Lemma find_slot_free existing_blocks timeTableId duration_minutes
    start_str end_str :
  0 <= duration_minutes ->
  find_non_overlapping_time existing_blocks timeTableId duration_minutes
  = Ok (start_str, end_str) ->
  exists used, collect_used existing_blocks timeTableId = Ok used
  /\ ((start_str, end_str) = ("19:00:00", "20:30:00")%string
      \/ exists a, start_str = _format_time a
                   /\ end_str = _format_time (a + 60 * duration_minutes)
                   /\ DAY_START <= a /\ a + 60 * duration_minutes < 86400
                   /\ Forall (fun u => snd u <= a \/ a + 60 * duration_minutes <= fst u)
                        used).
Proof.
  intros Hd H. unfold find_non_overlapping_time in H. cbv zeta in H.
  destruct (collect_used existing_blocks timeTableId) as [used|] eqn:Eu; [|discriminate].
  exists used. split; [reflexivity|].
  pose proof (collect_used_range _ _ _ Eu) as Hr. rewrite Forall_forall in Hr.
  pose proof (sort_by_start_perm used) as Hp.
  destruct (scan (sort_by_start used) DAY_START (60 * duration_minutes)) as [a|a] eqn:Es.
  - destruct (scan_inl _ _ _ _ (sort_by_start_sorted used) Es) as [Ha [Hf [u [Hu Hx]]]].
    assert (Hu' : In u used) by exact (Permutation_in _ Hp Hu).
    assert (a + 60 * duration_minutes < 86400) by (destruct (Hr u Hu'); lia).
    unfold DAY_START in Ha.
    rewrite !time_of_small in H by lia.
    injection H as <- <-. right. exists a.
    split; [reflexivity|]. split; [reflexivity|]. split; [unfold DAY_START; lia|].
    split; [lia|]. exact (Permutation_Forall Hp Hf).
  - destruct (scan_inr _ _ _ _ Es) as [Ha Hf].
    destruct (Z.leb_spec (a + 60 * duration_minutes) DAY_END).
    + unfold DAY_START in Ha. unfold DAY_END in *.
      rewrite !time_of_small in H by lia.
      injection H as <- <-. right. exists a.
      split; [reflexivity|]. split; [reflexivity|]. split; [unfold DAY_START; lia|].
      split; [lia|].
      eapply Forall_impl; [|exact (Permutation_Forall Hp Hf)]. intros u Hu. left. exact Hu.
    + injection H as <- <-. left. reflexivity.
Qed.

(** Extra: unless it returns its fixed fallback, [find_non_overlapping_time]
    returns a slot of exactly the requested duration, starting at 09:00 or
    later and ending before midnight, that overlaps none of the existing
    intervals of the timetable. *)
Theorem find_non_overlapping_time_free existing_blocks timeTableId duration_minutes
    start_str end_str :
  0 <= duration_minutes ->
  find_non_overlapping_time existing_blocks timeTableId duration_minutes
  = Ok (start_str, end_str) ->
  exists used, collect_used existing_blocks timeTableId = Ok used
  /\ ((start_str, end_str) = ("19:00:00", "20:30:00")%string
      \/ exists a, start_str = _format_time a
                   /\ end_str = _format_time (a + 60 * duration_minutes)
                   /\ DAY_START <= a /\ a + 60 * duration_minutes < 86400
                   /\ Forall (fun u => snd u <= a \/ a + 60 * duration_minutes <= fst u)
                        used).
Proof. exact (find_slot_free existing_blocks timeTableId duration_minutes start_str end_str). Qed.

End SlotFacts.

Module SlotFactsExamples.

Import Chat Slots SlotFacts.
Local Open Scope Z_scope.
Local Open Scope list_scope.

Lemma parse_format_time_witness :
  0 <= 37800 < 86400 /\ _parse_time (JStr (_format_time 37800)) = Ok 37800.
Proof. split; [lia | apply (parse_format_time 37800); lia]. Defined.


(** Two blocks of the TimeTable 1, 09:00-10:00 and 12:00-13:00, and one of
    the TimeTable 2. *)
Definition two_blocks : list value :=
  [JObj [("timeTableId", JInt 1); ("blockStartTime", JStr "09:00:00");
         ("blockEndTime", JStr "10:00:00")];
   JObj [("timeTableId", JInt 2); ("blockStartTime", JStr "10:00:00");
         ("blockEndTime", JStr "11:00:00")];
   JObj [("timeTableId", JInt 1); ("blockStartTime", JStr "12:00");
         ("blockEndTime", JStr "13:00")]].

Lemma find_non_overlapping_time_free_witness :
  0 <= 90 /\ find_non_overlapping_time two_blocks 1 90 = Ok ("10:00:00", "11:30:00")
  /\ exists used, collect_used two_blocks 1 = Ok used
  /\ (("10:00:00", "11:30:00") = ("19:00:00", "20:30:00")%string
      \/ exists a, "10:00:00" = _format_time a
                   /\ "11:30:00" = _format_time (a + 60 * 90)
                   /\ DAY_START <= a /\ a + 60 * 90 < 86400
                   /\ Forall (fun u => snd u <= a \/ a + 60 * 90 <= fst u) used).
Proof.
  assert (H : find_non_overlapping_time two_blocks 1 90 = Ok ("10:00:00", "11:30:00"))
    by (vm_compute; reflexivity).
  split; [lia|]. split; [exact H|].
  exact (find_non_overlapping_time_free two_blocks 1 90 _ _ ltac:(lia) H).
Defined.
================
# HOW TO COMPLETE THIS TASK:
Return all lines of the material that have "JObj" in them.

# REPLY TO THE TASK:
  [JObj [("timeTableId", JInt 1); ("blockStartTime", JStr "09:00:00");
   JObj [("timeTableId", JInt 2); ("blockStartTime", JStr "10:00:00");
   JObj [("timeTableId", JInt 1); ("blockStartTime", JStr "12:00");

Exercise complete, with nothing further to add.